Çok sayıda çalışma, verimsiz dinleyiciler olduğumuzu doğruluyor. Araştırmalar, 10 dakikalık bir sözlü sunumu dinledikten hemen sonra, ortalama bir dinleyicinin söylenenlerin ancak yüzde 50’sini anladığını gösteriyor. 48 saat içinde, bu yüzde 50’lik oran yüzde 25’e düşüyor. Başka bir deyişle, duyduklarımızın yalnızca dörtte birini anlıyoruz.
Aslında en iyi dinleyiciler ilkokula yeni başlayan çocuklar. Birinci sınıftan liseye kadar öğretmenler işbirliği ile yürütülen bir çalışma, başlarda yüzde 90 dolayında olan dinleme becerilerinin, ortaokul sıralarında yüzde 44’e, lise de ise yüzde 28’e düştüğünü ortaya koyuyor.
The Gong Araştırma Laboratuvarı, yaklaşık 26 bin satış görüşmesini analiz etti.
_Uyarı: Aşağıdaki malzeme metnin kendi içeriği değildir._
(** C29. A stream decoded chunk by chunk.  Whatever bytes arrive and however they are cut, the
    texts of the chunks join to the text of the whole exactly when no cut goes through a
    character, and are longer by replacement characters otherwise; so a well-formed text
    arrives exactly when every chunk ends between two of its characters. *)
Theorem chunks_read_as_one (chunks : list bytes) :
  (read chunks = toString (concat chunks) <-> whole chunks) /\
  (~ whole chunks -> (length (toString (concat chunks)) < length (read chunks))%nat) /\
  (forall cs, Forall scalar cs -> concat chunks = encode_text cs ->
     (read chunks = cs <-> forall pre post, chunks = pre ++ post -> exists cs1, cs1 `prefix_of` cs /\ concat pre = encode_text cs1)).
Proof.
  split; [apply read_whole|]. split.
  - intros Hn. pose proof (read_length chunks) as Hle. destruct (decide (read chunks = toString (concat chunks))) as [He|Hne];
      [by apply read_whole in He|]. destruct (decide (length (toString (concat chunks)) < length (read chunks))%nat) as [|Hge]; [done|].
    exfalso. apply Hn. intros pre post Hc Hs. apply Hge, read_torn. by exists pre, post.
  - intros cs Hcs Hc. rewrite <- (decode_encode cs Hcs) at 1. rewrite <- Hc, read_whole. split.
    + intros Hw pre post Heq. destruct (prefix_encode cs (concat pre) (concat post) Hcs) as [Hp|Hs]; [by rewrite <- concat_app, <- Heq|done|].
      by destruct (Hw pre post Heq).
    + intros Hb pre post Heq. destruct (Hb pre post Heq) as (cs1 & [k ->] & ->). apply between_whole. by apply Forall_app in Hcs as [Hcs _].
Qed.

(** *** Into the strings of the development *)

Lemma utf8_text_app a b : utf8_text (a ++ b) = utf8_text a +:+ utf8_text b.
Proof. unfold utf8_text. rewrite fmap_app. induction (_ <$> a) as [|c l IH]; [by rewrite string_nil_app|]. cbn. by rewrite IH, string_cons_app. Qed.
(** ** What the daemon writes *)

Lemma text_frame_is_client_frame text :
  blen (utf8_bytes text) < 2 ^ 64 ->
  encodeTextFrame text = client_bytes (mkClient (mkFrame true 1 (utf8_bytes text)) None).
Proof.
  intros Hlen. unfold encodeTextFrame, client_bytes, length_field, length_ext. simpl c_frame. simpl c_key.
  cbn [payload fin opcode]. pose proof (blen_nonneg (utf8_bytes text)). set (n := blen (utf8_bytes text)) in *.
  destruct (Z.ltb_spec n 126); [done|]. destruct (Z.ltb_spec n 65536); [|done].
  simpl be_bytes. change 255 with (Z.ones 8). rewrite !Z.land_ones, Z.shiftr_div_pow2 by lia.
  done.
Qed.

(** The text frame the daemon writes is read back, by a reader of RFC 6455
    frames, as one final unmasked text frame that carries exactly the text, in each
    of the three length forms and whatever bytes follow. *)
Theorem text_frame_roundtrip text rest :
  blen (utf8_bytes text) < 2 ^ 64 ->
  parse_frame (encodeTextFrame text ++ rest) = Some (mkFrame true 1 (utf8_bytes text), rest) /\
  utf8_text (utf8_bytes text) = text.
Proof.
  intros Hlen. rewrite text_frame_is_client_frame by done. split; [|apply utf8_text_bytes].
  rewrite parse_client_frame; [done|]. split; [cbn; lia|split; [exact Hlen|exact I]].
Qed.

Lemma text_frame_roundtrip_witness :
  blen (utf8_bytes "ready") < 2 ^ 64 /\
  parse_frame (encodeTextFrame "ready" ++ [1; 2]) = Some (mkFrame true 1 (utf8_bytes "ready"), [1; 2]).
Proof.
  assert (H : blen (utf8_bytes "ready") < 2 ^ 64) by (vm_compute; reflexivity).
  split; [exact H|]. exact (proj1 (text_frame_roundtrip "ready" [1; 2] H)).
Defined.

(** A frame that carries everything after two bytes has a short length field. *)
Lemma parse_whole_payload b0 b1 p g o :
  parse_frame (b0 :: b1 :: p) = Some (mkFrame g o p, []) -> blen p < 126.
Proof.
  unfold parse_frame. intros H. set (b := b0 :: b1 :: p) in *.
  destruct (Z.ltb_spec (blen b) 2) as [|Hb]; [done|].
  destruct (read_length b) as [[len k]|] eqn:Hl; [|done]. simpl in H.
  destruct (read_length_app b [] len k Hb Hl) as [_ Hk].
  destruct (read_mask b k) as [[m k']|] eqn:Hm; [|done]. simpl in H.
  destruct (read_mask_app b [] k m k' Hk Hm) as [_ Hk'].
  destruct (Z.ltb_spec (blen b) (Z.of_nat k' + len)) as [|Hlen]; [done|].
  injection H as _ _ Hp _.
  assert (Hn : length p = length (subarray b k' (k' + Z.to_nat len))).
  { rewrite <- Hp at 1. destruct m; [apply length_unmask|done]. }
  assert (Hbl : length b = S (S (length p))) by done. unfold blen in *.
  destruct (decide (k' + Z.to_nat len <= length b)%nat) as [Hs|Hs].
  - rewrite length_subarray in Hn by done. clear Hp Hm.
    unfold read_length in Hl.
    destruct (Z.eqb_spec (Z.land (byte_at b 1) 127) 126); [destruct (blen b <? 4); simplify_eq; lia|].
    destruct (Z.eqb_spec (Z.land (byte_at b 1) 127) 127); [destruct (blen b <? 10); simplify_eq; lia|].
    simplify_eq. assert (0 <= Z.land (byte_at b 1) 127 < 2 ^ 7); [|lia].
    change 127 with (Z.ones 7). rewrite Z.land_ones by lia. apply Z.mod_pos_bound. lia.
  - exfalso. assert (0 <= len \/ len < 0) as [|] by lia; lia.
Qed.

(** The pong answering a ping is a well-formed frame carrying the ping's data
    exactly when that data has at most 125 bytes: the length byte keeps eight bits of
    the length and has no extended form, so the answer to a longer ping desynchronises
    the peer's reader. *)
Theorem pong_well_formed_iff p :
  parse_frame (pongFrame p) = Some (mkFrame true 10 p, []) <-> blen p <= 125.
Proof.
  split.
  - intros H. apply parse_whole_payload in H. lia.
  - intros Hp. pose proof (blen_nonneg p) as H0.
    replace (pongFrame p) with (client_bytes (mkClient (mkFrame true 10 p) None) ++ []).
    + rewrite parse_client_frame; [done|]. split; [cbn; lia|split; [|exact I]].
      cbn [c_frame payload]. lia.
    + rewrite app_nil_r. unfold pongFrame, client_bytes, length_field, length_ext. cbn [c_frame c_key payload].
      rewrite (proj2 (Z.ltb_lt _ _)) by lia. change 255 with (Z.ones 8).
      rewrite Z.land_ones by lia. rewrite Z.mod_small by lia. done.
Qed.

(** ** Bounds *)

Section bounds.
Context {R : Type} (raw_write : bytes -> eff R bool) (raw_destroy : eff R unit)
  (on_data : bytes -> eff (sock R) unit).

Notation handle := (handle_frame raw_write raw_destroy on_data).
Notation feed := (onBytes raw_write raw_destroy on_data).

Variable P : sock R -> Prop.
Hypothesis write_P : forall b, preserves P (on_raw (raw_write b)).
Hypothesis destroy_P : preserves P (destroy raw_write raw_destroy).
Hypothesis on_data_P : forall m, blen m <= MAX_MESSAGE_BYTES -> preserves P (on_data m).

(** The count is the size of the fragments kept. *)
Definition frag_count (w : shim R) : Prop := fragBytes w = blen (concat (frags w)) /\ P (sk w).

Lemma preserves_on_sock {A} (m : eff (sock R) A) : preserves P m -> preserves frag_count (on_sock m).
Proof.
  intros Hm w [Hc Hp]. unfold on_sock. pose proof (Hm (sk w) Hp) as H. destruct (m (sk w)) as [r s']. done.
Qed.

Lemma handle_preserves f : preserves frag_count (handle f).
Proof.
  unfold handle_frame.
  destruct (opcode f =? 8); [|destruct (opcode f =? 9); [|destruct (opcode f =? 10); [|destruct (_ || _)]]].
  - apply preserves_bind; [by apply preserves_on_sock|]. auto with preserves.
  - apply preserves_bind; [apply preserves_on_sock|auto with preserves].
    apply preserves_try; auto with preserves.
  - auto with preserves.
  - intros w [Hc Hp]. unfold mbind, eff_bind, modify, gets, mret, eff_ret. simpl.
    assert (Hb : fragBytes w + blen (payload f) = blen (concat (frags w ++ [payload f]))).
    { rewrite Hc, concat_app, blen_app. simpl. by rewrite app_nil_r. }
    rewrite Hb. destruct (Z.ltb_spec MAX_MESSAGE_BYTES (blen (concat (frags w ++ [payload f])))).
    + unfold on_sock. simpl. pose proof (destroy_P _ Hp). by destruct (destroy _ _ (sk w)) as [[]].
    + destruct (fin f); simpl; [|by split].
      unfold on_sock. simpl.
      pose proof (on_data_P (message_of (frags w ++ [payload f])) ltac:(done) _ Hp) as H'.
      by destruct (on_data _ (sk w)) as [[]].
  - apply preserves_bind; [by apply preserves_on_sock|]. auto with preserves.
Qed.

Lemma loop_preserves n : preserves frag_count (parse_loop raw_write raw_destroy on_data n).
Proof.
  induction n as [|n IH]; intros w Hw; [done|]. rewrite loop_S.
  destruct (parse_frame (buf w)) as [[f rest]|]; [|done].
  pose proof (handle_preserves f (set_buf rest w) Hw) as Hf.
  destruct (handle f (set_buf rest w)) as [[[]|] w']; try done. by apply IH.
Qed.

(** Whatever bytes arrive, the connection handler is never given a message of
    more than 8 MiB, and the byte count tested against that cap is the size of the
    fragments held. *)
Theorem messages_within_cap chunk : preserves frag_count (feed chunk).
Proof.
  intros w Hw. rewrite feed_settle. unfold settle.
  pose proof (loop_preserves (length (buf (set_buf (buf w ++ chunk) w))) (set_buf (buf w ++ chunk) w) Hw) as Hl.
  by destruct (parse_loop _ _ _ _ _) as [[?|?] w'].
Qed.

End bounds.

Section unbounded.
Context {R : Type} (raw_write : bytes -> eff R bool) (raw_destroy : eff R unit)
  (on_data : bytes -> eff (sock R) unit).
Yaptıkları araştırma neticesinde en etkili konuşma dinleme oranının 43/57 olduğunu buldular. Yani daha az konuşup daha fazla dinlememiz gerekiyor. En başarısız olanlar, diyaloğun yüzde 60’tan fazlasını konuşarak geçiren satış yetkilileriydi.
Harvard Üniversitesi’nden Psikolog Adam Mastorianni de konuşmaların dinamiğini araştırdı. İki deney uygulandı; ilkinde 367’si kadın, 439’u erkek 806 çevrimiçi katılımcıdan en son yaptıkları konuşmanın süresi ve konuşmanın nasıl sona erdirildiğiyle ilgili soruları yanıtlamalarını istendi.
Laboratuvar ortamında gerçekleştirilen ikinci deneyde ise 252 katılımcı, birbirlerini tanımayan ikişer kişilik gruplara ayrıldı ve bu çiftlerin kendi aralarında sohbet etmeleri istendi. Denekler istedikleri bir konuda bir dakikadan 45 dakikaya dek sohbet gerçekleştirdi. Bu sohbetlerin ardından katılımcılara konuşmayı ne zaman bitirmiş olmayı yeğledikleri soruldu ve karşı tarafın bu soruya vereceği yanıtın ne olabileceği konusunda da kestirimde bulunmaları istendi.
Sonuçta araştırmacılar konuşmaların yalnızca yüzde 2’sinin her iki tarafın da istediği sürede, yüzde 30’unun da taraflardan biri istediğinde sona erdirildiğini saptadı. Konuşmaların yaklaşık yarısında iki tarafın da konuşmayı kısa kesmek istediği ancak sohbeti sonlandırma zamanlarının farklı olduğu görüldü.